■ **About this task**: Your task is to quote the records from their first line through the line containing "Definition mask3 : Z := 0x0F.", with nothing added or left out.

----- Supplied information -----

(** * go-teamcity-report: a shallow embedding and its properties

    The program reads the output of [go test -v] line by line and prints
    TeamCity service messages.  Go strings are byte sequences, so they are
    modelled by [string] (a list of 8-bit [ascii]); the regular expressions
    and the [strings], [strconv], [unicode/utf8] and [fmt] functions the
    program calls are modelled by the functions of the Go library that they
    denote, each next to the place that uses it. *)

From Stdlib Require Import ZArith Lia Bool Ascii String List.
From Stdlib Require Import Floats.SpecFloat Numbers.DecimalString.
From stdpp Require Import base list.

Local Open Scope string_scope.
Local Open Scope Z_scope.

(** ** Bytes and UTF-8 decoding ([unicode/utf8]) *)

Module Utf8.

(** [s[i]] as a number. *)
Definition byte (c : ascii) : Z := Z.of_N (N_of_ascii c).

Definition RuneError : Z := 0xFFFD.
Definition RuneSelf : Z := 0x80.

(** Continuation bytes. *)
Definition locb : Z := 0x80.
Definition hicb : Z := 0xBF.
Definition maskx : Z := 0x3F.
Definition mask2 : Z := 0x1F.
Definition mask3 : Z := 0x0F.
Definition mask4 : Z := 0x07.

(** The table [first] together with [acceptRanges]: what a first byte
    announces. *)
Inductive firstInfo : Type :=
| FAscii
| FInvalid
| FLead (sz : nat) (lo hi : Z).

Definition first (b : Z) : firstInfo :=
  if b <? 0x80 then FAscii
  else if b <? 0xC2 then FInvalid
  else if b <? 0xE0 then FLead 2 locb hicb
  else if b =? 0xE0 then FLead 3 0xA0 hicb
  else if b <? 0xED then FLead 3 locb hicb
  else if b =? 0xED then FLead 3 locb 0x9F
  else if b <? 0xF0 then FLead 3 locb hicb
  else if b =? 0xF0 then FLead 4 0x90 hicb
  else if b <? 0xF4 then FLead 4 locb hicb
  else if b =? 0xF4 then FLead 4 locb 0x8F
  else FInvalid.

(** [utf8.DecodeRuneInString]: the first rune of [s] and its width in
    bytes; an invalid encoding is [RuneError] of width 1. *)
Definition DecodeRuneInString (s : string) : Z * nat :=
  match s with
  | EmptyString => (RuneError, 0%nat)
  | String c0 t =>
    let s0 := byte c0 in
    match first s0 with
    | FAscii => (s0, 1%nat)
    | FInvalid => (RuneError, 1%nat)
    | FLead sz lo hi =>
      if (String.length s <? sz)%nat then (RuneError, 1%nat) else
      match t with
      | EmptyString => (RuneError, 1%nat)
      | String c1 t1 =>
        let s1 := byte c1 in
        if (s1 <? lo) || (hi <? s1) then (RuneError, 1%nat) else
        if (sz <=? 2)%nat
        then (Z.lor (Z.shiftl (Z.land s0 mask2) 6) (Z.land s1 maskx), 2%nat)
        else
        match t1 with
        | EmptyString => (RuneError, 1%nat)
        | String c2 t2 =>
          let s2 := byte c2 in
          if (s2 <? locb) || (hicb <? s2) then (RuneError, 1%nat) else
          if (sz <=? 3)%nat
          then (Z.lor (Z.lor (Z.shiftl (Z.land s0 mask3) 12)
                             (Z.shiftl (Z.land s1 maskx) 6))
                      (Z.land s2 maskx), 3%nat)
          else
          match t2 with
          | EmptyString => (RuneError, 1%nat)
          | String c3 _ =>
            let s3 := byte c3 in
            if (s3 <? locb) || (hicb <? s3) then (RuneError, 1%nat) else
            (Z.lor (Z.lor (Z.lor (Z.shiftl (Z.land s0 mask4) 18)
                                 (Z.shiftl (Z.land s1 maskx) 12))
                          (Z.shiftl (Z.land s2 maskx) 6))
                   (Z.land s3 maskx), 4%nat)
          end
        end
      end
    end
  end.

(** [s[:n]] and [s[n:]]. *)
Fixpoint take (n : nat) (s : string) : string :=
  match n, s with
  | S n', String c t => String c (take n' t)
  | _, _ => EmptyString
  end.

Fixpoint drop (n : nat) (s : string) : string :=
  match n, s with
  | S n', String _ t => drop n' t
  | _, _ => s
  end.

(** The runes of a string in order, each with the bytes that encode it:
    what a loop over [DecodeRuneInString] sees. *)
Fixpoint runes_fuel (fuel : nat) (s : string) : list (Z * string) :=
  match fuel with
  | O => []
  | S fuel' =>
    match s with
    | EmptyString => []
    | String c t =>
      let '(r, w) := DecodeRuneInString s in
      (r, String c (take (pred w) t)) :: runes_fuel fuel' (drop (pred w) t)
    end
  end.

Definition runes (s : string) : list (Z * string) :=
  runes_fuel (String.length s) s.

End Utf8.

(** ** Small string helpers *)

Definition LF : ascii := ascii_of_nat 10.
Definition CR : ascii := ascii_of_nat 13.

(** The longest prefix whose bytes satisfy [p], and what follows it. *)
Fixpoint span (p : ascii -> bool) (s : string) : string * string :=
  match s with
  | EmptyString => (EmptyString, EmptyString)
  | String c t =>
    if p c then let '(a, b) := span p t in (String c a, b)
    else (EmptyString, s)
  end.

(** [Some rest] when [s] is [pre] followed by [rest]. *)
Fixpoint stripPrefix (pre s : string) : option string :=
  match pre, s with
  | EmptyString, _ => Some s
  | String a pre', String b s' =>
    if Ascii.eqb a b then stripPrefix pre' s' else None
  | String _ _, EmptyString => None
  end.

Definition isEmpty (s : string) : bool :=
  match s with EmptyString => true | _ => false end.

(** The strings of a list one after the other. *)
Fixpoint cat (l : list string) : string :=
  match l with
  | [] => EmptyString
  | x :: xs => x ++ cat xs
  end.

(** ** Formatting verbs of [fmt] *)

Module Fmt.

Definition hexDigit (d : Z) : ascii :=
  match String.get (Z.to_nat d) "0123456789abcdef" with
  | Some c => c
  | None => "0"%char
  end.

Fixpoint hexDigits (fuel : nat) (v : Z) (acc : string) : string :=
  match fuel with
  | O => acc
  | S fuel' =>
    let acc' := String (hexDigit (v mod 16)) acc in
    if v / 16 =? 0 then acc' else hexDigits fuel' (v / 16) acc'
  end.

Fixpoint zeros (n : nat) : string :=
  match n with
  | O => EmptyString
  | S n' => String "0"%char (zeros n')
  end.

(** The verb [%04x] for a non-negative integer: lowercase hexadecimal,
    padded with zeros on the left to four digits. *)
Definition x04 (v : Z) : string :=
  let d := hexDigits (S (Z.to_nat (Z.log2 v))) v EmptyString in
  zeros (4 - String.length d) ++ d.

(** The verb [%d]. *)
Definition d (v : Z) : string := NilZero.string_of_int (Z.to_int v).

End Fmt.

(** ** The patterns of the program ([regexp])

    Each pattern is modelled by the function that Go's leftmost-first
    matching computes for it.  The classes [\s], [\S], [\d] and [.] are
    decided on single bytes: [\s] is [[\t\n\f\r ]], the members of [\s],
    [\d] and the newline are ASCII, and an ASCII byte is always a rune of
    its own, so a longest run of runes of [\S] (or [.]) is a longest run of
    bytes. *)

Module Regexp.

(** [\s] *)
Definition isSpace (c : ascii) : bool :=
  let b := Utf8.byte c in
  (b =? 9) || (b =? 10) || (b =? 12) || (b =? 13) || (b =? 32).

(** [\S] *)
Definition notSpace (c : ascii) : bool := negb (isSpace c).

(** [[\d.]] *)
Definition isDigitDot (c : ascii) : bool :=
  let b := Utf8.byte c in
  ((48 <=? b) && (b <=? 57)) || (b =? 46).

(** [.]: anything but a newline. *)
Definition notNewline (c : ascii) : bool := negb (Utf8.byte c =? 10).

(** [\s+(\S+)] at the start of [s]: the submatch of the group and the text
    after the match.  [\s+] takes the whole run of white space and [\S+] the
    whole run that follows; giving back part of either run leaves a piece
    that the next item cannot match, so there is nothing else to try. *)
Definition spacesThenToken (s : string) : option (string * string) :=
  let '(ws, r) := span isSpace s in
  if isEmpty ws then None else
  let '(tok, r') := span notSpace r in
  if isEmpty tok then None else Some (tok, r').

(** [cruftPattern = ^(PASS|FAIL)$], used through [MatchString]. *)
Definition cruftPattern (input : string) : bool :=
  String.eqb input "PASS" || String.eqb input "FAIL".

(** [testRunPattern = ^=== RUN\s+(\S+)], used through
    [FindStringSubmatch]: [match[1]]. *)
Definition testRunPattern (input : string) : option string :=
  match stripPrefix "=== RUN" input with
  | None => None
  | Some r =>
    match spacesThenToken r with
    | None => None
    | Some (m1, _) => Some m1
    end
  end.

(** The alternation [(PASS|FAIL|SKIP)] at the start of [s]. *)
Definition passFailSkip (s : string) : option (string * string) :=
  match stripPrefix "PASS" s with
  | Some r => Some ("PASS", r)
  | None =>
    match stripPrefix "FAIL" s with
    | Some r => Some ("FAIL", r)
    | None =>
      match stripPrefix "SKIP" s with
      | Some r => Some ("SKIP", r)
      | None => None
      end
    end
  end.

(** [testFinishPattern = ^--- (PASS|FAIL|SKIP):\s+(\S+) \(([\d.]+)s\)]:
    [(match[1], match[2], match[3])]. *)
Definition testFinishPattern (input : string)
  : option (string * string * string) :=
  match stripPrefix "--- " input with
  | None => None
  | Some r =>
    match passFailSkip r with
    | None => None
    | Some (m1, r1) =>
      match stripPrefix ":" r1 with
      | None => None
      | Some r2 =>
        match spacesThenToken r2 with
        | None => None
        | Some (m2, r3) =>
          match stripPrefix " (" r3 with
          | None => None
          | Some r4 =>
            let '(m3, r5) := span isDigitDot r4 in
            if isEmpty m3 then None else
            match stripPrefix "s)" r5 with
            | None => None
            | Some _ => Some (m1, m2, m3)
            end
          end
        end
      end
    end
  end.

(** The alternation [(ok|FAIL|\?)] at the start of [s]. *)
Definition okFailQuestion (s : string) : option (string * string) :=
  match stripPrefix "ok" s with
  | Some r => Some ("ok", r)
  | None =>
    match stripPrefix "FAIL" s with
    | Some r => Some ("FAIL", r)
    | None =>
      match stripPrefix "?" s with
      | Some r => Some ("?", r)
      | None => None
      end
    end
  end.

(** [packageFinishPattern = ^(ok|FAIL|\?)\s+(\S+)]:
    [(match[1], match[2])]. *)
Definition packageFinishPattern (input : string) : option (string * string) :=
  match okFailQuestion input with
  | None => None
  | Some (m1, r) =>
    match spacesThenToken r with
    | None => None
    | Some (m2, _) => Some (m1, m2)
    end
  end.

(** [specialCharsPattern = \n|\r|\[|\]|\||'] as a class of runes. *)
Definition specialCharsPattern (r : Z) : bool :=
  (r =? 10) || (r =? 13) || (r =? 91) || (r =? 93) || (r =? 124) || (r =? 39).

(** [nonAsciiCharsPattern = [\x00-\x20]|[\x80-\x{ffff}]] as a class of
    runes. *)
Definition nonAsciiCharsPattern (r : Z) : bool :=
  ((0 <=? r) && (r <=? 0x20)) || ((0x80 <=? r) && (r <=? 0xFFFF)).

(** [ReplaceAllStringFunc] for a pattern that matches exactly one rune of
    a class: every rune of the class is replaced by [repl] of its bytes, the
    others are copied. *)
Definition ReplaceAllStringFunc (cls : Z -> bool) (src : string)
    (repl : string -> string) : string :=
  cat (map (fun '(r, m) => if cls r then repl m else m) (Utf8.runes src)).

(** [(?m)Error:\s+(.+)$] at the start of [s].  After [Error:], [\s+] first
    takes the whole run of [k] white-space bytes and then gives them back
    one at a time; with [j] of them taken, [(.+)$] takes the bytes up to the
    next newline (or the end) and needs at least one. *)
Fixpoint errorTail (j : nat) (r : string) : option string :=
  match j with
  | O => None
  | S j' =>
    let body := fst (span notNewline (Utf8.drop j r)) in
    if isEmpty body then errorTail j' r
    else Some (Utf8.take j r ++ body)
  end.

Definition errorHere (s : string) : option string :=
  match stripPrefix "Error:" s with
  | None => None
  | Some r =>
    match errorTail (String.length (fst (span isSpace r))) r with
    | None => None
    | Some m => Some ("Error:" ++ m)
    end
  end.

(** [regexp.MustCompile(`(?m)Error:\s+(.+)$`).FindString]: the match at
    the leftmost position that has one, the empty string when there is
    none. *)
Fixpoint errorPattern_FindString (s : string) : string :=
  match errorHere s with
  | Some m => m
  | None =>
    match s with
    | EmptyString => EmptyString
    | String _ t => errorPattern_FindString t
    end
  end.

End Regexp.

(** ** [unicode.IsSpace] and the functions of [strings] *)

Module Strings.

(** [unicode.IsSpace]: the Latin-1 spaces, else the [White_Space] table. *)
Definition IsSpace (r : Z) : bool :=
  if r <=? 0xFF then
    (r =? 9) || (r =? 10) || (r =? 11) || (r =? 12) || (r =? 13)
    || (r =? 32) || (r =? 0x85) || (r =? 0xA0)
  else
    (r =? 0x1680) || ((0x2000 <=? r) && (r <=? 0x200A))
    || (r =? 0x2028) || (r =? 0x2029) || (r =? 0x202F)
    || (r =? 0x205F) || (r =? 0x3000).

-----

■ **Response to this exercise**:
(** * go-teamcity-report: a shallow embedding and its properties

    The program reads the output of [go test -v] line by line and prints
    TeamCity service messages.  Go strings are byte sequences, so they are
    modelled by [string] (a list of 8-bit [ascii]); the regular expressions
    and the [strings], [strconv], [unicode/utf8] and [fmt] functions the
    program calls are modelled by the functions of the Go library that they
    denote, each next to the place that uses it. *)

From Stdlib Require Import ZArith Lia Bool Ascii String List.
From Stdlib Require Import Floats.SpecFloat Numbers.DecimalString.
From stdpp Require Import base list.

Local Open Scope string_scope.
Local Open Scope Z_scope.

(** ** Bytes and UTF-8 decoding ([unicode/utf8]) *)

Module Utf8.

(** [s[i]] as a number. *)
Definition byte (c : ascii) : Z := Z.of_N (N_of_ascii c).

Definition RuneError : Z := 0xFFFD.
Definition RuneSelf : Z := 0x80.

(** Continuation bytes. *)
Definition locb : Z := 0x80.
Definition hicb : Z := 0xBF.
Definition maskx : Z := 0x3F.
Definition mask2 : Z := 0x1F.
Definition mask3 : Z := 0x0F.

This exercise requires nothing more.